4.4 Ten overvloede overweegt de raad dat niet is gebleken dat verweerder, zoals de voorzitter terecht onder punt 3.6 heeft overwogen, als advocaat voor klager is opgetreden. Klager kan niet worden gelijkgesteld met de erven gezamenlijk. Het feit dat verweerder tegenover de erven gezamenlijk verantwoording moest afleggen met betrekking tot de door hem verzonden declaratie, maakt nog niet dat er een advocaat-cliënt relatie is ontstaan met klager.

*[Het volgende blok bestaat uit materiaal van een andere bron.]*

(* ===== verification/GadgetTests.v ===== *)
(** * The unit tests of the gadgets

    The test modules of circuits/builder/decoder.rs, header.rs, rotate.rs,
    justification.rs and subchain_verification.rs, as programs over the same node and
    builder as the code they test.  Blocks, hashes and sizes that a test fixes to data
    of Avail's networks are arguments here.  A test that ends, with every circuit
    proved and every assertion true, returns. *)

From stdpp Require Import gmap.
From S2P Require Import Prelude Parse Environment Consts Vars Builder Reference Decoder Offchain.
From S2P Require Import Justification Rotate Subchain Types Redis Fetcher Hints Circuits Finality.

(** ** What the tests share *)

(** [circuit.prove(&input)], which panics when the circuit is not satisfied. *)
Definition prove {A} (circuit : option A) : outcome A := expect circuit "Failed to generate proof".

Definition assert_eq `{EqDecision A} (left right : A) : outcome unit :=
  assert (bool_decide (left = right)) "assertion `left == right` failed".

(** [Vec::resize] with zeros. *)
Definition resize (n : nat) (l : bytes) : bytes := take n l ++ replicate (n - length l) 0.

Section Shared.
Context `{Environment, Clients, AvailNode}.

(** The headers from [HEAD_BLOCK_NUM] on, of which the tests take [NUM_BLOCKS]. *)
Definition fetch_headers (HEAD_BLOCK_NUM : U32) (NUM_BLOCKS : nat) : outcome (list AvailHeader) :=
  _ ← RpcDataFetcher_new;
  last ← checked_add 32 HEAD_BLOCK_NUM (Z.of_nat NUM_BLOCKS);
  get_block_headers_range HEAD_BLOCK_NUM last.

Definition encoded_header_value (header : AvailHeader) : EncodedHeader :=
  {| header_bytes := resize MAX_HEADER_SIZE (encode header);
     header_size := as_u32 (Z.of_nat (length (encode header))) |}.
End Shared.

(** ** decoder.rs *)
Section DecoderTests.
Context `{CircuitBuilder}.

Definition compact_test_cases : list (U32 * Felt) :=
  [(0, 0); (1, 0); (63, 0); (64, 1); (16383, 1); (16384, 2); (1073741823, 2); (1073741824, 3);
   (4294967295, 3); (2 ^ 32 - 1, 3)].

Definition test_decode_compact_int : outcome unit :=
  foldM (λ _ '(n, mode),
      let encoded_block_num := resize MAX_COMPACT_UINT_BYTES (Scale.compact_encode n) in
      '(value, compress_mode) ← prove (decode_compact_int encoded_block_num);
      _ ← assert_eq value n;
      assert_eq compress_mode mode)
    compact_test_cases ().

(** The circuit of [test_decode_headers], for one header. *)
Definition check_decoded (encoded_header : EncodedHeader) (header_hash : Bytes32) (expected : Header)
    : option unit :=
  decoded_header ← decode_header encoded_header header_hash;
  _ ← assert_is_equal (block_number decoded_header) (block_number expected);
  _ ← assert_is_equal (parent_hash decoded_header) (parent_hash expected);
  _ ← assert_is_equal (state_root decoded_header) (state_root expected);
  assert_is_equal (data_root decoded_header) (data_root expected).

Definition test_decode_headers `{Environment, Clients, AvailNode} (HEAD_BLOCK_NUM : U32)
    (NUM_BLOCKS : nat) : outcome unit :=
  headers ← fetch_headers HEAD_BLOCK_NUM NUM_BLOCKS;
  headers ← slice_checked headers 0 NUM_BLOCKS;
  _ ← prove (mapM (λ '(n, x),
        check_decoded (encoded_header_value x) (hash x)
          {| block_number := n; parent_hash := av_parent_hash x; state_root := av_state_root x;
             data_root := av_data_root x |})
      (zip (seqZ HEAD_BLOCK_NUM (Z.of_nat NUM_BLOCKS)) headers));
  Ret ().

Definition test_decode_precommit : outcome unit :=
  decoded_precommit ← prove (decode_precommit
    [1; 38; 27; 45; 113; 196; 242; 16; 36; 228; 137; 117; 93; 79; 157; 136; 222; 239; 71;
     241; 37; 152; 13; 194; 159; 190; 169; 38; 234; 124; 89; 223; 233; 161; 217; 4; 0; 75;
     58; 0; 0; 0; 0; 0; 0; 42; 1; 0; 0; 0; 0; 0; 0]);
  _ ← assert_eq (pc_block_number decoded_precommit) 317857;
  assert_eq (pc_authority_set_id decoded_precommit) 298.
End DecoderTests.

(** ** header.rs *)
Section HeaderTests.
Context `{CircuitBuilder, Environment, Clients, Hashing, AvailNode}.

Definition test_hash_headers (HEAD_BLOCK_NUM : U32) (NUM_HEADERS : nat) : outcome unit :=
  headers ← fetch_headers HEAD_BLOCK_NUM NUM_HEADERS;
  headers ← slice_checked headers 0 NUM_HEADERS;
  calculated_hashes ← prove (mapM (λ x, hash_encoded_header (encoded_header_value x)) headers);
  foldM (λ _ '(calculated_hash, x), assert_eq calculated_hash (hash x))
    (zip calculated_hashes headers) ().

(** The same with another message for a hash that differs. *)
Definition test_hash_output_check : outcome unit := test_hash_headers 397857 1.

(** The size that [test_max_header_len] prints. *)
Definition test_max_header_len (START_BLOCK_NUM : U32) (NUM_BLOCKS : nat) : outcome nat :=
  headers ← fetch_headers START_BLOCK_NUM NUM_BLOCKS;
  Ret (foldl (λ max_size header,
    if decide (max_size < length (encode header))%nat then length (encode header) else max_size)
    0%nat headers).

Definition test_blake2b_correctness (block_nbr : U32) (HEADER_SIZE : nat) : outcome unit :=
  _ ← RpcDataFetcher_new;
  header ← get_header block_nbr;
  let header_bytes := encode header in
  let expected_hash := blake2_256 header_bytes in
  _ ← assert_eq expected_hash (hash header);
  _ ← assert_eq (length header_bytes) HEADER_SIZE;
  calculated_hash ← prove (curta_blake2b_variable header_bytes (Z.of_nat HEADER_SIZE));
  assert_eq expected_hash calculated_hash.
End HeaderTests.

(** ** rotate.rs, justification.rs, subchain_verification.rs *)
Section CircuitTests.
Context `{CircuitBuilder, Hashing, DummyValues, AvailNode, RedisServer} (avail_chain_id : string).

(** The three tests of rotate.rs differ in the number of authorities. *)
Definition test_verify_prefix_epoch_end_header (NUM_AUTHORITIES : nat) (authority_set_id : U64)
    : outcome unit :=
  rotate_var ← RotateHint MAX_HEADER_SIZE NUM_AUTHORITIES authority_set_id;
  let header_bytes := header_bytes (target_header rotate_var) in
  prove (prefix_subarray ← get_fixed_subarray MAX_PREFIX_LENGTH header_bytes
           (next_authority_set_start_position rotate_var) (take 32 header_bytes);
         verify_consensus_log prefix_subarray).
Definition test_verify_epoch_end_header_small_authority_set : outcome unit :=
  test_verify_prefix_epoch_end_header 16 1.
Definition test_verify_epoch_end_header_large_authority_set : outcome unit :=
  test_verify_prefix_epoch_end_header 100 1.

Definition test_verify_simple_justification (NUM_AUTHORITIES : nat) (st : store) (target_block : U32)
    (target_header : Bytes32) (authority_set_id : U64) (authority_set_hash : Bytes32) : outcome unit :=
  justification ←
    HintSimpleJustification avail_chain_id NUM_AUTHORITIES st target_block authority_set_id;
  prove (verify_simple_justification NUM_AUTHORITIES (λ _ _, justification) target_block target_header
           authority_set_id authority_set_hash).

(** [TestSubchainVerificationCircuit::define] and [test_verify_subchain]. *)
Definition TestSubchainVerificationCircuit (MAX_HEADER_SIZE MAX_NUM_HEADERS : nat)
    (trusted_block : U32) (trusted_header_hash : Bytes32) (target_block : U32) : option unit :=
  _ ← verify_subchain MAX_NUM_HEADERS (range_hint MAX_HEADER_SIZE) trusted_block trusted_header_hash
        target_block;
  Some ().

Definition test_verify_subchain (MAX_NUM_HEADERS : nat) (trusted_block : U32) (trusted_header : Bytes32)
    (target_block : U32) : outcome unit :=
  prove (TestSubchainVerificationCircuit (MAX_HEADER_CHUNK_SIZE * BLAKE2B_CHUNK_SIZE_BYTES)
           MAX_NUM_HEADERS trusted_block trusted_header target_block).
End CircuitTests.

(** ** Helper lemmas *)
Lemma assert_eq_same `{EqDecision A} (x : A) : assert_eq x x = Ret ().
Proof. unfold assert_eq. by rewrite bool_decide_eq_true_2. Qed.

Lemma assert_eq_Ret `{EqDecision A} (x y : A) {B} (k : outcome B) r :
  (_ ← assert_eq x y; k) = Ret r ↔ x = y ∧ k = Ret r.
Proof. unfold assert_eq. by rewrite assert_Ret, bool_decide_eq_true. Qed.

Lemma foldM_tests {A} (f : A → outcome unit) l :
  Forall (λ x, f x = Ret ()) l → foldM (λ _ x, f x) l () = Ret ().
Proof. induction 1 as [|x l Hx _ IH]; [done|]. cbn [foldM]. by rewrite Hx. Qed.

4.5 Nu het verzet van klager tegen de beslissing van de voorzitter ook overigens geen nieuwe gezichtspunten oplevert is er geen plaats voor verder onderzoek naar de klacht en moet het verzet ongegrond worden verklaard.

BESLISSING

De raad van discipline:

 verklaart het verzet ongegrond.

Aldus gewezen door mr. C.L.J.M. de Waal, voorzitter, mrs. H.C.M.J. Karskens, P. van Lingen, E.M.J. van Nieuwenhuizen, C. Wiggers, leden, bijgestaan door mr. C.C. Horrevorts als griffier en uitgesproken ter openbare zitting van 15 juni 2015.

Griffier Voorzitter

Deze beslissing is in afschrift op 15 juni 2015 per aangetekende brief verzonden aan:

- klaagster

- verweerder

- de deken van de Orde van Advocaten in het arrondissement Amsterdam

- de deken van de Nederlandse Orde van Advocaten.     

Op grond van artikel 46h lid 4 Advocatenwet kan van deze beslissing geen hoger beroep worden ingesteld.